¡Dejen jugar a las Ciencias Sociales y Humanas!
¡Tengo un taco entre pecho y espalda desde que el año pasado revivió la discusión en el país de si apoyar o no a las Ciencias Sociales y Humanas porque no es clara su contribución a la economía, pero ya llegó la hora de sacármelo! La discusión tan vieja en el mundo, contemporánea con la de qué fue primero, el huevo o la gallina, se volvió a prender el año pasado a partir de unas decisiones de Colciencias, y hace poco le echó gasolina Andrés Oppenheimer diciendo que: “América Latina necesita menos poetas y más técnicos y científicos”.
Como diría Jack el Descuartizador: ¡Vamos por partes! Colombia, como cualquier Estado en el mundo, solo necesita buenas personas. Durante el primer semestre de este año circuló en varios diarios nacionales de América Latina una entrevista a Howard Gardner, el neurocientífico y autor de la teoría de las inteligencias múltiples, dice que “Una mala persona no llega nunca a ser buen profesional”. Y mira una y tiene toda la razón: ¡Hay profesionales muy brillantes en la sociedad pero que pasan sin pena ni gloria por la vida! ¡No me piquen la lengua!.
Claro que la generación de valor agregado, la economía del conocimiento en la que la competencia mundial dinamiza por la producción intelectual, requiere de una alta proporción de talento humano en las áreas de ciencias básicas y aplicadas. Muchas veces he reconocido el alto déficit de ingenieras e ingenieros en Colombia que en el área de Sistemas sobrepasan los 15.000 profesionales, según lo señaló el año pasado MinTic.

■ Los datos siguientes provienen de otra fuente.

(* ===== verification/SonarrApply.v ===== *)
(** * The Sonarr adapter: applying changes (src/internal/adapters/sonarr)

    The conversion of the intermediate representation to Sonarr's resources,
    [applyCreate], [applyUpdate], [applyDelete] with the requests they make, and
    the entry points [Apply] and [ApplyDirect].  A failed type assertion on a
    change's payload, or the dereference of an absent ID, is a panic. *)
From S2P Require Export Sonarr.

(** ** apply.go: resources *)

Definition downloadClientFromIR (dc : DownloadClientIR) (tagID : Z) : DownloadClientResource := {|
  dcr_ID := 0;
  dcr_Name := dc_Name dc;
  dcr_Implementation := dc_Implementation dc;
  dcr_ConfigContract := (dc_Implementation dc +:+ "Settings")%string;
  dcr_Protocol := dc_Protocol dc;
  dcr_Enable := dc_Enable dc;
  dcr_Priority := dc_Priority dc;
  dcr_Tags := [tagID];
  dcr_Fields := [
    mkField "host" (VString (dc_Host dc));
    mkField "port" (VInt (dc_Port dc));
    mkField "useSsl" (VBool (dc_UseTLS dc));
    mkField "username" (VString (dc_Username dc));
    mkField "password" (VString (dc_Password dc));
    mkField "tvCategory" (VString (dc_Category dc))];
  dcr_RemoveCompletedDownloads := dc_RemoveCompletedDownloads dc;
  dcr_RemoveFailedDownloads := dc_RemoveFailedDownloads dc |}.

Definition dcr_set_ID (id : Z) (r : DownloadClientResource) : DownloadClientResource :=
  let '(mkDownloadClientResource _ b c d e f g h i j k) := r in
  mkDownloadClientResource id b c d e f g h i j k.

Definition indexerFromIR (idx : IndexerIR) (tagID : Z) : IndexerResource := {|
  ixr_ID := 0;
  ixr_Name := idx_Name idx;
  ixr_Implementation := idx_Implementation idx;
  ixr_ConfigContract := (idx_Implementation idx +:+ "Settings")%string;
  ixr_Protocol := idx_Protocol idx;
  ixr_Enable := idx_Enable idx;
  ixr_Priority := idx_Priority idx;
  ixr_Tags := [tagID];
  ixr_Fields := [
    mkField "baseUrl" (VString (idx_URL idx));
    mkField "apiKey" (VString (idx_APIKey idx));
    mkField "categories" (VInts (idx_Categories idx));
    mkField "minimumSeeders" (VInt (idx_MinimumSeeders idx))];
  ixr_EnableRss := idx_EnableRss idx;
  ixr_EnableAutomaticSearch := idx_EnableAutomaticSearch idx;
  ixr_EnableInteractiveSearch := idx_EnableInteractiveSearch idx;
  ixr_SeasonSearchMaximumSingleEpisodeAge := 0 |}.

Definition ixr_set_ID (id : Z) (r : IndexerResource) : IndexerResource :=
  let '(mkIndexerResource _ b c d e f g h i j k l m) := r in
  mkIndexerResource id b c d e f g h i j k l m.

(** ** apply.go: quality profiles *)

(** Resolution to the set of allowed sources; an absent resolution has none. *)
Definition buildAllowedQualitiesMap (tiers : list VideoQualityTierIR) : gmap string (gset string) :=
  foldl (λ (allowed : gmap string (gset string)) tier,
    if negb (vt_Allowed tier) then allowed
    else
      let res := vt_Resolution tier in
      <[res := default ∅ (allowed !! res) ∪ setOf (vt_Sources tier)]> allowed) ∅ tiers.

Definition resolutionToString (res : Z) : string :=
  if res =? 2160 then "2160p" else if res =? 1080 then "1080p"
  else if res =? 720 then "720p" else if res =? 480 then "480p" else "".

Definition mapSonarrSource (source : string) : string :=
  switch source [
    (["television"; "televisionRaw"], "hdtv");
    (["web"; "webdl"], "webdl");
    (["webRip"], "webrip");
    (["bluray"; "blurayRaw"], "bluray");
    (["dvd"], "dvd")]
    source.

Definition isQualityAllowed (quality : Quality) (allowedQualities : gmap string (gset string)) : bool :=
  match allowedQualities !! resolutionToString (ql_Resolution quality) with
  | None => false
  | Some sources => mapSonarrSource (ql_Source quality) ∈? sources
  end.

Definition isQualityCutoff (quality : Quality) (cutoffTier : VideoQualityTierIR) : bool :=
  String.eqb (resolutionToString (ql_Resolution quality)) (vt_Resolution cutoffTier) &&
  existsb (λ s, String.eqb s (mapSonarrSource (ql_Source quality))) (vt_Sources cutoffTier).

Definition qi_set (items : list QualityProfileItem) (allowed : bool) (i : QualityProfileItem)
    : QualityProfileItem := mkQualityProfileItem (qi_ID i) (qi_Name i) (qi_Quality i) items allowed.

(** An item of a group: itself with its flag, whether it is allowed, the cutoff. *)
Definition processSubItem (groupID : Z) (allowed : gmap string (gset string))
    (cutoffTier : VideoQualityTierIR) (st : list QualityProfileItem * bool * Z)
    (subItem : QualityProfileItem) : list QualityProfileItem * bool * Z :=
  let '(groupItems, groupAllowed, cutoffID) := st in
  match qi_Quality subItem with
  | None => (groupItems ++ [subItem], groupAllowed, cutoffID)
  | Some q =>
      let isAllowed := isQualityAllowed q allowed in
      (groupItems ++ [qi_set (qi_Items subItem) isAllowed subItem],
       groupAllowed || isAllowed,
       if isQualityCutoff q cutoffTier && (0 <? groupID) then groupID else cutoffID)
  end.

Definition processItem (allowed : gmap string (gset string)) (cutoffTier : VideoQualityTierIR)
    (st : list QualityProfileItem * Z) (item : QualityProfileItem) : list QualityProfileItem * Z :=
  let '(items, cutoffID) := st in
  match qi_Items item with
  | _ :: _ =>
      let '(groupItems, groupAllowed, cutoffID) :=
        foldl (processSubItem (qi_ID item) allowed cutoffTier) ([], false, cutoffID) (qi_Items item) in
      (items ++ [qi_set groupItems groupAllowed item], cutoffID)
  | [] =>
      match qi_Quality item with
      | None => (items ++ [item], cutoffID)
      | Some q =>
          (items ++ [qi_set [] (isQualityAllowed q allowed) item],
           if isQualityCutoff q cutoffTier && (0 <? ql_ID q) then ql_ID q else cutoffID)
      end
  end.

Definition processSchemaItems (schemaItems : list QualityProfileItem)
    (allowedQualities : gmap string (gset string)) (cutoffTier : VideoQualityTierIR)
    : list QualityProfileItem * Z :=
  foldl (processItem allowedQualities cutoffTier) ([], 1) schemaItems.

(** The pure part of [buildFormatItems], once the formats are known. *)
Definition mergeFormatItems (o : RangeOrder) (formatScores : gmap string Z)
    (formats : list CustomFormatResource) (schemaItems : list ProfileFormatItem)
    : list ProfileFormatItem :=
  let formatIDByName := cfr_ID <$> indexBy cfr_Name formats in
  let formatNameByID := cfr_Name <$> indexBy cfr_ID formats in
  let schemaFormatIDs := setOf (pfi_Format <$> schemaItems) in
  let result := (λ item,
    match formatNameByID !! pfi_Format item ≫= (λ name, formatScores !! name) with
    | Some score => mkProfileFormatItem (pfi_Format item) score
    | None => item
    end) <$> schemaItems in
  foldl (λ result '(name, score),
    match formatIDByName !! name with
    | Some formatID =>
        if formatID ∈? schemaFormatIDs then result
        else result ++ [mkProfileFormatItem formatID score]
    | None => result
    end) result (rangeMap o 0 formatScores).

(** ** customformats.go, notifications.go, delayprofiles.go, importlists.go *)

Definition sourceTable : gmap string Z := list_to_map [
  ("television", 1); ("televisionRaw", 2); ("webdl", 3); ("web", 3); ("webrip", 4); ("webRip", 4);
  ("dvd", 5); ("bluray", 6); ("blurayRaw", 7)].
Definition sourceToInt (source : string) : Z := default 0 (sourceTable !! source).

Definition resolutionTable : gmap string Z := list_to_map [
  ("r360p", 360); ("r480p", 480); ("r540p", 540); ("r576p", 576); ("r720p", 720);
  ("r1080p", 1080); ("r2160p", 2160)].
Definition resolutionToInt (res : string) : Z := default 0 (resolutionTable !! res).

Definition buildSpecFields (spec : FormatSpecIR) : list Field :=
  switch (fs_Type spec) [
    (["ReleaseTitleSpecification"; "ReleaseGroupSpecification"; "EditionSpecification"],
      [mkField "value" (VString (fs_Value spec))]);
    (["SourceSpecification"], [mkField "value" (VInt (sourceToInt (fs_Value spec)))]);
    (["ResolutionSpecification"], [mkField "value" (VInt (resolutionToInt (fs_Value spec)))])]
    [mkField "value" (VString (fs_Value spec))].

Pero si sabemos que el principal factor económico es el talento humano, debemos preocuparnos por el bienestar de los seres humanos, y esa es la principal preocupación de las Ciencias Sociales y Humanas. ¡Entonces se viene abajo el mito de que no contribuyen a la economía del país!
Necesitamos desarrollos en Ciencias Sociales y Humanas, y profesionales de estas áreas que sean capaces de transformar el mundo y de unir nuevos conocimientos. ¡No más artículos científicos ni documentos de Word estáticos! Bienvenidos los proyectos de innovación y emprendimiento social como las prótesis de bajo costo, los esquemas de construcción comunitaria, las tecnologías y metodologías que son llevadas al campo de la educación.
A finales de la semana pasada tuve la oportunidad de conversar con el equipo organizador de la rueda de negocios de Tecnnova, en la que grupos de investigación de las universidades y empresas comparten sus desarrollos tecnológicos. Por primera vez en 9 versiones los más de 1 800 grupos de investigación en Ciencias Sociales y Humanas tendrán espacio en discusiones de productividad y competitividad económica.
La solución es la educación integral y pertinente desde todos los ángulos de las ciencias para transformar la vida, en lugar de pretender volver a las universidades “troqueladoras de ingenieros. Colombia tiene más programas de ingeniería que Brasil y México, así que el problema no es de cantidad sino de pertinencia educativa. ¡La Ciencia es un encuentro con la vida! Gardner dice en su entrevista que “En un experimento con ingenieros del MIT descubrimos que quienes no habían estudiado humanidades, cuando llegaban a los 40 y 50, eran más propensos a sufrir crisis y depresiones”.
Cuando les comuniqué a mis amigas del colegio mi decisión sobre estudiar Ciencia Política, más de una me dijo que me iba a morir de hambre. Hoy, 12 años después, nunca me ha pasado eso y estoy segura que jamás será así. Es necesario que los profesionales de Ciencias Sociales y Humanas desarrollemos verdaderos océanos azules para generar valor agregado y transformar positivamente la sociedad.
Solamente en el tema de inversión social de impacto se mueven en el mundo cerca de 700 mil millones de dólares. Desmitificando otra creencia que influye en la escogencia de una carrera universitaria. ¡Ni que la ciencia y la sociedad solo se redujeran a la producción de bienes y servicios!